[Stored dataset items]
========================================================================

(** The steps of the remote tick and of the thread that starts and stops it. *)
Definition tick_step (l : label) s : Prop :=
  match l with
  | WorkStarts _ => True
  | Remote _ _ _ => in_time l
  | Hot _ => ∃ c, head (todo s) = Some (SchedTickStart c) ∨ head (todo s) = Some (SchedTickStop c)
  | _ => False
  end.

(** The remote tick of a processor is in the work queue or under way once,
    exactly while its state is not OFFLINE; when the thread rests the state is
    RUNNING exactly for the processors that are up and not housekeeping; and
    however the work races with the thread, no WARN of the state machine
    fires and no work is queued twice or initialised while it is in use. *)
Theorem remote_tick_exact s : reach any s →
  (∀ c, queued (ticks s c) + Z.b2z (bool_decide (remote (ticks s c) ≠ None)) =
        Z.b2z (negb (tick_state (ticks s c) =? TICK_SCHED_REMOTE_OFFLINE))) ∧
  (todo s = [] → ∀ c, housekeeping_cpu c = false →
     (tick_state (ticks s c) = TICK_SCHED_REMOTE_RUNNING ↔ at_phase (hot s) c ≠ Offline)) ∧
  (∀ l r, tick_step l s → do l s = Some r → ∃ t, r = Ok t ∧ warned t = warned s).
Proof.
  intros R. destruct (reach_thread _ _ R) as (K & T & _). split_and!.
  - intros c. apply K.
  - intros Ht c Hk. destruct (todo_rests s T Ht c) as [_ E]. simpl in E. rewrite Hk in E. unfold ticking in E. simpl in E.
    rewrite <-Z.eqb_eq, E, negb_true_iff, bool_decide_eq_false. done.
  - intros l r Hl H. destruct l; try done; cbn [do do_hot] in H.
    + destruct Hl as [c Hc]. destruct (todo s) as [|a l] eqn:Ht; [by destruct Hc|]. unfold thread_ok in T. rewrite Ht in T.
      destruct T as (B & _). simpl in Hc. destruct Hc as [[= ->]|[= ->]]; cbn [act] in H.
      * destruct (sched_tick_start_ok c (with_todo l s) K B) as (t & E & _ & _ & _ & _ & W). rewrite E in H. injection H as <-. by exists t.
      * destruct (sched_tick_stop_ok c (with_todo l s) K B) as (_ & _ & _ & _ & W). injection H as <-. eexists. split; [done|exact W].
    + destruct (work_starts_ok c s K) as [E|(t & E & _ & _ & W)]; rewrite E in H; [done|]. injection H as <-. by exists t.
    + destruct (sched_tick_remote c stopped delta s) as [t|] eqn:E; [|done]. injection H as <-.
      destruct (sched_tick_remote_ok c stopped delta s t K E) as (_ & _ & W). exists t. auto.
Qed.

(** C8: while tasks are pushed off a processor, every task that its
    [__schedule] puts on it and that may be moved gets a push work that holds
    a reference to it, until which has run the stopper is the next task; when
    the processor becomes empty, the thread that waits for this is woken. *)
Theorem tasks_pushed_off s t c p b n k ks : reach at_home s → balance_push_on (rqs s c) = true →
  do (Pick c p b n k ks) s = Some (Ok t) →
  balance_push_on (rqs t c) = true ∧ balance_callback (rqs t c) = [balance_push_callback] ∧
  (ordinary c p b = true → push_work t c = Some (c, p) ∧ 1 ≤ refs t p) ∧
  (ordinary c p b = false → n = 0 → k = 0 → hotplug_wait (rqs t c) = false).
Proof.
  intros R Hon H. pose proof (reach_at_home _ R) as Pk. cbn [do do_callbacks] in H. case_decide as D; [|done]. destruct D as [Hc Hs].
  injection H as H. set (u := upd_rq c (λ r, with_counts n k (with_curr p b r)) s) in *.
  assert (push_ok u) as Pu by (eapply same_push_ok; [by apply same_push_upd|done]).
  assert (rqs u c = with_counts n k (with_curr p b (rqs s c))) as Eu by apply upd_rq_at.
  destruct (callbacks_ok c c ks u) as (t' & E & Pt & _ & X); [done..|by left| |].
  - rewrite Eu. simpl. intros _ Ho. rewrite stop_pending_work in Hs by done. destruct (push_work s c) as [[d q]|]; [|done].
    rewrite Hs in Ho by (by rewrite bool_decide_false). unfold ordinary in Ho. rewrite stopper_per_cpu, orb_true_r in Ho by done. done.
  - rewrite H in E. injection E as <-. rewrite Eu in X. simpl in X. destruct (X Hon) as [Y1 Y2].
    split_and!; [done|by rewrite (p_callbacks _ Pt), Y1| |].
    + intros Ho. rewrite Ho in Y2. split; [done|]. rewrite (p_refs _ Pt).
      rewrite (count_change c _ (λ v, work_about p t v && negb (v =? c))); [|apply possible_nodup|done|].
      * assert (work_about p t c = true) as Ew by (unfold work_about; by rewrite Y2, Z.eqb_refl).
        cbv beta. rewrite Ew, Z.eqb_refl. cbn [andb negb Z.b2z].
        assert (∀ f l, 0 ≤ count f l) as Hpos; [|specialize (Hpos (λ v, work_about p t v && negb (v =? c)) possible); lia].
        intros f l. induction l as [|x l IH]; simpl; [done|]. destruct (f x); simpl; lia.
      * intros v Hv. apply Z.eqb_neq in Hv. rewrite Hv. by rewrite andb_true_r.
    + intros Ho. rewrite Ho in Y2. auto.
Qed.

(** * A run of the machine *)

Fixpoint run (ls : list label) (s : state) : option state :=
  match ls with
  | [] => Some s
  | l :: ls => match do l s with Some (Ok s') => run ls s' | _ => None end
  end.

(** The steps of the thread that takes processors up and down. *)
Definition of_thread (l : label) : bool :=
  match l with SchedInitSmp | Up _ _ | Down _ _ | Activate _ | Die _ | Hot _ => true | _ => false end.
Definition regions (n : nat) : list label := repeat (Hot false) n.
(** An attempt to take [c] down that dl_cpu_busy refuses. *)
Definition refused c : list label := Down c false :: regions 6 ++ Hot true :: regions 3.

Lemma others_frame l s t : of_thread l = false → do l s = Some (Ok t) → hot t = hot s ∧ todo t = todo s.
Proof.
  intros Hl H. destruct l; cbn [do] in H; try done;
    try (apply do_callbacks_frame in H as [F _]; split; [apply (f_hot _ _ F)|apply (f_todo _ _ F)]).
  - unfold work_starts in H. repeat (case_match || case_decide); by simplify_eq.
  - destruct (sched_tick_remote c stopped delta s) as [u|] eqn:E; [|done]. injection H as <-.
    unfold sched_tick_remote in E. repeat case_match; by simplify_eq.
Qed.

(** What the thread does next in a run; nothing else changes its data. *)
Lemma run_thread ls s t l ls' : run ls s = Some t → filter of_thread ls = l :: ls' →
  ∃ s1 s2 ls2, hot s1 = hot s ∧ todo s1 = todo s ∧ do l s1 = Some (Ok s2) ∧ run ls2 s2 = Some t ∧ filter of_thread ls2 = ls'.
Proof.
  revert s. induction ls as [|x ls IH]; intros s; simpl; [done|]. rewrite filter_cons.
  destruct (do x s) as [[u| |]|] eqn:E; try done. intros R. case_decide as D; intros F.
  - injection F as <- F. by exists s, u, ls.
  - destruct (IH u R F) as (s1 & s2 & ls2 & E1 & E2 & E3 & E4 & E5). destruct (others_frame x s u) as [F1 F2]; [by destruct (of_thread x)|done|].
    exists s1, s2, ls2. split_and!; congruence.
Qed.
Lemma run_rest ls s t : run ls s = Some t → filter of_thread ls = [] → hot t = hot s ∧ todo t = todo s.
Proof.
  revert s. induction ls as [|x ls IH]; intros s; simpl; [by intros [= <-]|]. rewrite filter_cons.
  destruct (do x s) as [[u| |]|] eqn:E; try done. intros R. case_decide as D; intros F; [done|].
  destruct (IH u R F), (others_frame x s u); [by destruct (of_thread x)|done|]. split; congruence.
Qed.

Fixpoint core_acts (l : list action) h : res core :=
  match l with [] => Ok h | a :: l => h' ← core_act a h; core_acts l h' end.

(** The regions that change the data of the thread as [core_act] says. *)
Definition plain (a : action) : bool :=
  match a with BalancePushSet _ _ | SmtPresent _ _ | SetCpuActive _ _ | SetRqOffline _ | SynchronizeRcu | RcuDone | Finish _ _ => true | _ => false end.

Lemma act_plain b a l s t : plain a = true → act b a (with_todo l s) = Some (Ok t) → todo t = l ∧ core_act a (hot s) = Ok (hot t).
Proof.
  intros Ha H. destruct a; try done; cbn [act core_act] in *; try (by injection H as <-).
  - injection H as <-. by destruct (balance_push_set_rest c on (with_todo l s)) as (-> & _ & ->).
  - by injection H as (h & E & ->)%lift_inv.
  - case_match; [|done]. by injection H as <-.
Qed.

Lemma run_regions acts l s t ls ls' : forallb plain acts = true → todo s = acts ++ l →
  filter of_thread ls = regions (length acts) ++ ls' → run ls s = Some t →
  ∃ u ls2, core_acts acts (hot s) = Ok (hot u) ∧ todo u = l ∧ run ls2 u = Some t ∧ filter of_thread ls2 = ls'.
Proof.
  revert s ls. induction acts as [|a acts IH]; simpl; intros s ls Hp Ht F R; [by exists s, ls|].
  apply andb_true_iff in Hp as [Ha Hp]. destruct (run_thread ls s t _ _ R F) as (s1 & s2 & ls2 & E1 & E2 & H & R2 & F2).
  cbn [do do_hot] in H. rewrite E2, Ht in H. destruct (act_plain _ _ _ _ _ Ha H) as [T2 C2].
  destruct (IH s2 ls2 Hp T2 F2 R2) as (u & ls3 & C & X). exists u, ls3. split; [|done]. by rewrite <-E1, C2.
Qed.

(** C9: a deactivation that [cpuset_cpu_inactive] refuses is undone in part:
    whatever else happens meanwhile, the processor is active again with its
    phase and the active mask as before, but its run queue stays offline, and
    when its core has two active processors sched_smt_present is decremented
    and not incremented again, although as many cores as before have two
    active processors; each further attempt decrements it again. *)
Theorem refused_deactivation_half_undone s t c ls : reach any s → todo s = [] → sched_smp_initialized (hot s) = true →
  run ls s = Some t → filter of_thread ls = refused c →
  todo t = [] ∧ ret (hot t) = - EBUSY ∧ at_phase (hot t) c = Active ∧ cpu_active (hot t) c = true ∧
  (∀ d, at_phase (hot t) d = at_phase (hot s) d ∧ cpu_active (hot t) d = cpu_active (hot s) d) ∧
  online (root (hot t)) c = false ∧
  sched_smt_present (hot t) = sched_smt_present (hot s) - Z.b2z (siblings (cpu_active (hot s)) (core_of c) =? 2).
Proof.
  intros Hr Ht Hi R F. destruct (reach_thread _ _ Hr) as (_ & _ & G). unfold planned in G. rewrite Ht in G. destruct G as (W & O & _).
  destruct (run_thread ls s t _ _ R F) as (s1 & s2 & ls2 & E1 & _ & H & R2 & F2). cbn [do do_hot] in H.
  case_decide as D; [|done]. destruct D as (Hc & Hb & _ & Hp & _). rewrite E1 in *. injection H as H.
  assert (hot s2 = begun c false (hot s)) as E2 by (subst s2; simpl; by rewrite E1).
  destruct (run_regions [SetCpuActive c false; BalancePushSet c true; SynchronizeRcu; RcuDone; SetRqOffline c; SmtPresent c false]
    [CpusetCpuInactive c; Finish c Inactive] s2 t ls2 (Hot true :: regions 3)) as (u & ls3 & C & Tu & R3 & F3); [done|by subst s2|done..|].
  destruct (run_thread ls3 u t _ _ R3 F3) as (u1 & u2 & ls4 & E3 & T3 & H4 & R4 & F4). cbn [do do_hot] in H4. rewrite T3, Tu in H4.
  rewrite E2 in C. cbn [core_acts core_act] in C.
  destruct (offline_spec c (set_cpu_active c false (begun c false (hot s)))) as (r & Er & _ & Eo & _); [done|apply W|].
  simpl in C. rewrite Er in C. simpl in C. injection C as C.
  assert (hot u = with_smt (sched_smt_present (hot s) - Z.b2z (smt_weight c (hot s) =? 2))
    (with_root r (set_cpu_active c false (begun c false (hot s))))) as Eu.
  { rewrite <-C. unfold smt_present. change (smt_weight c (with_root _ _)) with (smt_weight c (hot s)).
    destruct (smt_weight c (hot s) =? 2); simpl; [done|]. by rewrite Z.sub_0_r. }
  assert (deactivate_domains true (hot u) = (- EBUSY, hot u)) as Ed.
  { rewrite Eu. unfold deactivate_domains, cpuset_cpu_inactive. simpl. by rewrite Hi. }
  cbn [act] in H4. change (hot (with_todo _ u1)) with (hot u1) in H4. rewrite E3, Ed in H4. injection H4 as H4.
  destruct (run_regions (deactivate_failed c) [] u2 t ls4 []) as (v & ls5 & Cv & Tv & R5 & F5); [done|by subst u2|by rewrite F4|done|].
  destruct (run_rest _ _ _ R5 F5) as [Eh Et]. rewrite Et, Eh. subst u2.
  cbn [core_acts core_act deactivate_failed res_bind mbind] in Cv. rewrite finish_eq in Cv. injection Cv as <-.
  rewrite <-(smt_weight_siblings c (hot s)) by (intros d; by apply up_at_rest).
  rewrite Eu. simpl. rewrite !fn_lookup_insert. split_and!; try done. intros d.
  destruct (decide (d = c)) as [->|]; [|by rewrite !fn_lookup_insert_ne].
  by rewrite !fn_lookup_insert, (w_phase _ W), Hp.
Qed.
End push.

(** * A machine with two cores *)

(** Processors 0 to 3 with the cores {0, 1} and {2, 3}, the idle tasks 100 to
    103 and the stoppers 200 to 203; only processor 0 keeps its tick. *)
#[global] Instance two_cores : platform := {|
  possible := [0; 1; 2; 3];
  boot_cpu := 0;
  core_of c := c / 2;
  housekeeping_cpu c := c =? 0;
  idle c := 100 + c;
  stopper c := 200 + c;
  kthread_is_per_cpu p := 200 <=? p;
  boot_roots := Roots (λ _, Some 0) (λ c, c =? 0) (λ _ _, true) (λ _ c, c =? 0);
  build_domains x act r :=
    Roots (λ _, Some (if decide (x = OneDomain) then 1 else 2)) act (λ _ _, true) (λ _, act);
  calc_load_fold_active s c adjust := nr_running (rqs s c) - adjust;
  queue_balance_callback (push : bool) k l := if push then l else Callback k :: l;
|}.
#[global] Instance two_cores_ok : @platform_ok two_cores.
Proof.
  split; try done.
  - by_decision.
  - by_decision.
  - intros c Hc. apply Z.leb_le. apply list_elem_of_In in Hc. simpl in *. lia.
  - intros c _. by exists 0.
  - intros x act r _ _ c _. eexists. split; [done|]. by split.
  - intros x act r _ _ c. simpl. auto.
  - intros k l. by right.
Qed.

Definition final `{!platform} (ls : list label) : state := default migration_init (run ls migration_init).
Definition found {A} (o : option A) : bool := match o with Some _ => true | None => false end.

(** Every step of a run is allowed. *)
Fixpoint all_allowed `{!platform} (allowed : label → state → bool) (ls : list label) (s : state) : bool :=
  match ls with
  | [] => true
  | l :: ls => allowed l s && match do l s with Some (Ok s') => all_allowed allowed ls s' | _ => false end
  end.
Lemma run_reach `{P : platform} (allowed : label → state → Prop) (check : label → state → bool) ls :
  (∀ l s, check l s = true → allowed l s) → all_allowed check ls migration_init = true → reach allowed (final ls).
Proof.
  intros Hc. unfold reach, final. generalize migration_init as s0. intros s0 H.
  enough (∀ s, all_allowed check ls s = true → ∃ t, run ls s = Some t ∧ rtc (λ s t, ∃ l, allowed l s ∧ do l s = Some (Ok t)) s t) as G.
  { destruct (G s0 H) as (t & E & R). by rewrite E. }
  clear H. induction ls as [|l ls IH]; simpl; intros s Hs; [by exists s|]. apply andb_true_iff in Hs as [Ha Hs].
  destruct (do l s) as [[u| |]|] eqn:E; try done. destruct (IH u Hs) as (t & Et & R). exists t. split; [done|].
  eapply rtc_l; [|exact R]. exists l. auto.
Qed.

========================================================================

REQUIRED WORK — In the records above, find the line with "- rewrite Eu."; write out exactly that line and each one after it, stopping after the line with "(p_refs _ Pt).".

EXPECTED ANSWER —
  - rewrite Eu. simpl. intros _ Ho. rewrite stop_pending_work in Hs by done. destruct (push_work s c) as [[d q]|]; [|done].
    rewrite Hs in Ho by (by rewrite bool_decide_false). unfold ordinary in Ho. rewrite stopper_per_cpu, orb_true_r in Ho by done. done.
  - rewrite H in E. injection E as <-. rewrite Eu in X. simpl in X. destruct (X Hon) as [Y1 Y2].
    split_and!; [done|by rewrite (p_callbacks _ Pt), Y1| |].
    + intros Ho. rewrite Ho in Y2. split; [done|]. rewrite (p_refs _ Pt).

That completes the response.